Education Construction Taking Institutional Sector to School

Back to school. That’s the message in the institutional sector of the construction industry of late.

According to Robert Murray, chief economist of Dodge Data & Analytics, the education building category will lead the way next year as the institutional market picks up momentum thanks to an uptick in public funding.

Dodge’s 2016 Construction Outlook projects the dollar value of education starts will climb 10 percent next year following an 8-percent increase in 2015. On a square-footage basis, education construction starts rose 12 percent in 2014, flattened out this year with just a 2-percent increase and will jump 9 percent next year.

Top 10 states in education building construction nine months year-to-date, 2015 vs. 2014 -- via Dodge Data & Analytics

Top 10 states in education building construction — nine months year-to-date, 2015 vs. 2014 — via Dodge Data & Analytics

“Educational building starts are now strengthening after lengthy decline,” Murray said recently at the Dodge Outlook Conference in Washington, D.C. Education construction saw steep declines year-to-year from 2009-2013 until the recent rise.

Murray noted that several large bond measures were passed in the November 2012 elections in Texas, California, and New Jersey, among other states. Additionally, numerous school construction bond measures were passed in Texas in the November 2014 elections.

The increase in educational building reflects a growing volume of K-12 construction projects, as that sector is larger and more volatile than colleges and universities. Murray said in 2014, square-footage for K-12 school construction was 3.4 times the size of higher education (colleges/universities/community colleges). Dollars for K-12 school construction that year were 2.2 times the size.

Investment returns on college endowments increased 16 percent in fiscal year 2014, up from 12 percent in fiscal 2013, he said, adding that “major universities are now re-visiting deferred capital spending plans.”

Those factors have given the institutional market a lift, as other sub-sectors, such as healthcare facilities, haven’t gained much traction. “The healthcare facilities category continues to hover around 70 million square feet and has not yet been able to see renewed expansion in a sustained manner,” Murray said.

Debate over healthcare reform has created near-term ambiguity in the sector. Other factors affecting the market include uncertainty over reduced Medicare reimbursements, Affordable Care Act implementation and more healthcare mergers. The Supreme Court decision in favor of federal subsidies in states with exchanges set up by the federal government “eases some, but not all, uncertainty,” he said.

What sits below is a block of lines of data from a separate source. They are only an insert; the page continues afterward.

Lemma populate_handle_linked h cc md a kw w (Q : Z -> uworld -> Prop) :
  heap_ok w -> objs w !! h = Some (ODma cc) -> objs w !! d_map cc = Some (OIoctl md) -> h <> d_map cc ->
  objs w !! ctrl = Some (OController ct) -> im_type md = MAP_TYPE_HOST ->
  0 < dm_page_size (im_mapping md) -> 0 <= dm_n_pages (im_mapping md) ->
  length (dma_ioaddrs (d_handle cc)) = Z.to_nat (n_ctrl_pages (ct_handle ct) (dm_page_size (im_mapping md)) (dm_n_pages (im_mapping md))) ->
  serve ke c pid arg dst KPci.NVM_MAP_HOST_MEMORY (dm_vaddr (im_mapping md)) (dm_n_pages (im_mapping md)) (kernel w) = Some (0, a, kw) ->
  length a = Z.to_nat (dm_n_pages (im_mapping md)) ->
  (forall w', heap_ok w' ->
     objs w' = <[h := ODma (populated cc (im_mapping md) (ct_handle ct) a)]> (<[d_map cc := OIoctl (mapped md)]> (objs w)) ->
     kernel w' = kw -> Q 0 w') ->
  wp e (populate_handle h ctrl) w Q.
Proof.
  intros Hok Hh Hmd Hne Hct Hty Hps Hn Hlen Hs Ha HQ. unfold populate_handle. do 3 heap_step.
  eapply wp_load_map; [done|exact Hmd|reflexivity|]. heap_step. quietly.
  heap_step; [intros _; exfalso; by eapply Hbuffer|]. intros Hk1. heap_step.
  norm_fresh. heap_step. eapply map_memory_linked; [done|solve_lookup|solve_lookup|done|done|by rewrite Hk1| |].
  { by rewrite Ha, length_replicate. }
  intros w2 Hok2 Ho2 Hk2. cbn. heap_step. eapply wp_load; [done|solve_lookup|]. assert (ctrl <> d_map cc) by congruence.
  heap_step. quietly. eapply handle_populate_spec; [done|solve_lookup|solve_lookup|reflexivity|solve_lookup|exact Hcps|done|simpl; lia|exact Hlen|].
  intros w3 Hok3 Ho3 _ _ Hk3. heap_step. quietly. eapply wp_free; [done|solve_lookup|]. intros w4 Ho4 _ Hok4 _ Hk4. wp_step.
  apply HQ; [done| |congruence].
  heap_rewrite. rewrite delete_insert_ne, delete_insert_ne, insert_insert_eq, delete_insert_id by done. done.
Qed.

(** Releasing a mapping undoes it in the kernel if it was made. *)
Lemma remove_mapping_linked p md w (Q : unit -> uworld -> Prop) :
  heap_ok w -> objs w !! p = Some (OIoctl md) ->
  (forall w', heap_ok w' -> objs w' = delete p (objs w) ->
     kernel w' = (if im_mapped md then kernel_step (Ioctl_unmap (im_ioctl_fd md) (dm_vaddr (im_mapping md))) (kernel w) else kernel w) ->
     Q tt w') ->
  wp e (remove_mapping p) w Q.
Proof.
  intros Hok Hp HQ. unfold remove_mapping, unmap_memory.
  assert (forall w1, heap_ok w1 -> objs w1 = objs w ->
    kernel w1 = (if im_mapped md then kernel_step (Ioctl_unmap (im_ioctl_fd md) (dm_vaddr (im_mapping md))) (kernel w) else kernel w) ->
    wp e (ext (Close (im_ioctl_fd md));; free p) w1 Q) as Hrest.
  { intros w1 Hok1 Ho1 Hk1. wp_step. apply wp_silent; [by apply silent_ext|]. led_step. intros Hk2. quietly.
    eapply wp_free; [track; done|rewrite Hst, Ho1; exact Hp|]. intros w3 Ho3 _ Hok3 _ Hk3.
    apply HQ; [done|by rewrite Ho3, Hst, Ho1|congruence]. }
  do 2 heap_step. destruct (im_mapped md); [|heap_step; by apply Hrest].
  do 4 heap_step. wp_step. apply wp_ext. destruct (_ <? 0); wp_step; wp_step; by apply Hrest.
Qed.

However, Dodge remains somewhat optimistic that the healthcare category will stabilize in the coming years.

“In the longer term, demographic demand from a growing elderly population and the need to replace aging facilities holds great promise for healthcare construction,” Dodge’s Outlook report reads. “When the fog from recent transitions finally clears, healthcare construction is likely to see stronger increases given the speed with which changes are happening in both the population and the healthcare industry itself.”

Meanwhile, the public buildings sector has experienced a lengthy decline and is expected to weaken for the eighth straight year in 2015. However, this category, which is affected by both public and private funding support, has been pushed along by the amusement and recreational sectors. Additionally, airport terminal work strengthened in 2014 and is expected to see more growth through this year.